Пока они шли к гаражам на заднем дворе, Биргит коротко и скупо рассказала обо всем, что произошло за время его отсутствия в Розенбурге. Особенно его ужаснул побег работника, который принес столько жертв. Сказать по правде, Рихард не особо любил этого поляка и подозревал, что тот явно нечист в своих мыслях. Но он списывал это на природную нелюбовь немцев к этой нации, презрение к которой только усилилось после оккупации Польши. А потом к этому добавилась и личная неприязнь после случая, когда домой отправилась одна из русских работниц, забеременевшая от этого цивильарбайтера. Тот не только не предложил жениться на опозоренной девушке, но и стал крутиться возле другой служанки.

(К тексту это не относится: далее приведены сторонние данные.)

Lemma rate_of_some q qv qu w :
  rate_of q = Some (qv, qu, w) →
  q = (Some qv, Some qu) ∧ 1 <= qv ∧ dict_lookup qu QUOTA_UNIT_WINDOWS_SECONDS = Some w.
Proof.
  unfold rate_of. destruct q as [[v|] [u|]]; try done. destruct (Z.leb_spec v 0); [done|].
  destruct (dict_lookup u _) eqn:E; [|done]. intros [= -> -> ->]. split_and!; [done|lia|done].
Qed.

(** Whatever the quota, a call is about its own key and keeps the store in order. *)
Lemma consume_kept k pr now s :
  store_ok s → store_ok (consume k pr now s).2 ∧ others_kept k s (consume k pr now s).2.
Proof.
  intros Hs. destruct (rate_of (resolve_quota k pr now s).1) as [[[qv qu] w]|] eqn:Hq.
  - apply rate_of_some in Hq as (Hq & Hqv & Hw).
    destruct (consume_rated k pr now s qv qu w Hs Hq Hw Hqv) as (a & s' & H).
    destruct (spend _ _) as [[al b] r]. destruct H as (-> & Hs' & _ & _ & _ & Ho). by split.
  - rewrite (consume_free k pr now s Hs Hq). cbn [snd].
    destruct (resolve_quota_store k pr now s Hs) as (Hs' & Hb & Hc). split; [done|].
    intros k' Hk. by rewrite Hb, Hc.
Qed.

(** * What a window admits *)

(** One call of the limiter: the request, the clock, the database it would read. *)
Record arrival := { at_req : request; at_time : Z; at_db : database }.

Definition arrive (p : process) (x : arrival) : process := (enter (at_req x) (at_time x) (at_db x) p).2.

Definition passes (v : outcome exn verdict) : bool := match v with Ok (CallNext _) => true | _ => false end.

(** The arrivals charged to [k] that were let through. *)
Fixpoint admitted (k : key) (l : list arrival) (p : process) : Z :=
  match l with
  | [] => 0
  | x :: l' =>
      (if bool_decide (request_key (at_req x) = Some k) && passes (enter (at_req x) (at_time x) (at_db x) p).1
       then 1 else 0) + admitted k l' (arrive p x)
  end.

(** The quota of [k] is [q] in the cache, and at every arrival for the provider. *)
Definition cached_is (k : key) (q : QuotaTuple) (s : bucket_store) : Prop :=
  ∀ e, quota_cache s !! k = Some e → entry_quota e = q.

Definition quota_steady (k : key) (q : QuotaTuple) (l : list arrival) (p : process) : Prop :=
  cached_is k q (store p) ∧ ∀ x, x ∈ l → get_quota_provider (at_db x) p k.1 k.2 = q.

(** No bucket has seen a later time. *)
Definition clock_before (t : Z) (s : bucket_store) : Prop :=
  ∀ k b, bucket_at k s = Some b → last_refill_ts b <= t.

Lemma resolve_steady k pr now s q :
  cached_is k q s → pr k.1 k.2 = q →
  (resolve_quota k pr now s).1 = q ∧ cached_is k q (resolve_quota k pr now s).2.
Proof.
  intros Hc Hp. unfold resolve_quota, cached_is. destruct (quota_cache s !! k) as [e|] eqn:E; [destruct (_ <=? _)|].
  - split; [done|]. cbn. intros e'. rewrite lookup_insert_eq. by intros [= <-].
  - split; [by apply Hc|]. cbn. intros e'. rewrite E. intros [= <-]. by apply Hc.
  - split; [done|]. cbn. intros e'. rewrite lookup_insert_eq. by intros [= <-].
Qed.

(** A request of another key, or of none, is no matter for [k]. *)
Lemma enter_other k r now db p :
  store_ok (store p) → request_key r ≠ Some k →
  let p' := (enter r now db p).2 in
  provider p' = provider p ∧ store_ok (store p') ∧
  bucket_at k (store p') = bucket_at k (store p) ∧ quota_cache (store p') !! k = quota_cache (store p) !! k.
Proof.
  intros Hs Hk. unfold enter. destruct (request_key r) as [k'|]; [|done].
  pose proof (consume_kept k' (get_quota_provider db p) now (store p) Hs) as [Hs' Ho].
  destruct (consume _ _ _ _) as [[[al a] ra] s']. cbn in *. split; [done|]. split; [done|].
  apply Ho. by intros ->.
Qed.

Да, он вспомнил это так ясно, пока слушал Биргит, что мог даже описать внешность поляка. Правда, имя его ускользало все еще. Но он верил, что это дело нескольких дней. Конечно, он ждал, что память вернется сразу, когда он ступил за границы имения, и был разочарован, что этого не произошло. Но разве в жизни когда-то все было сразу?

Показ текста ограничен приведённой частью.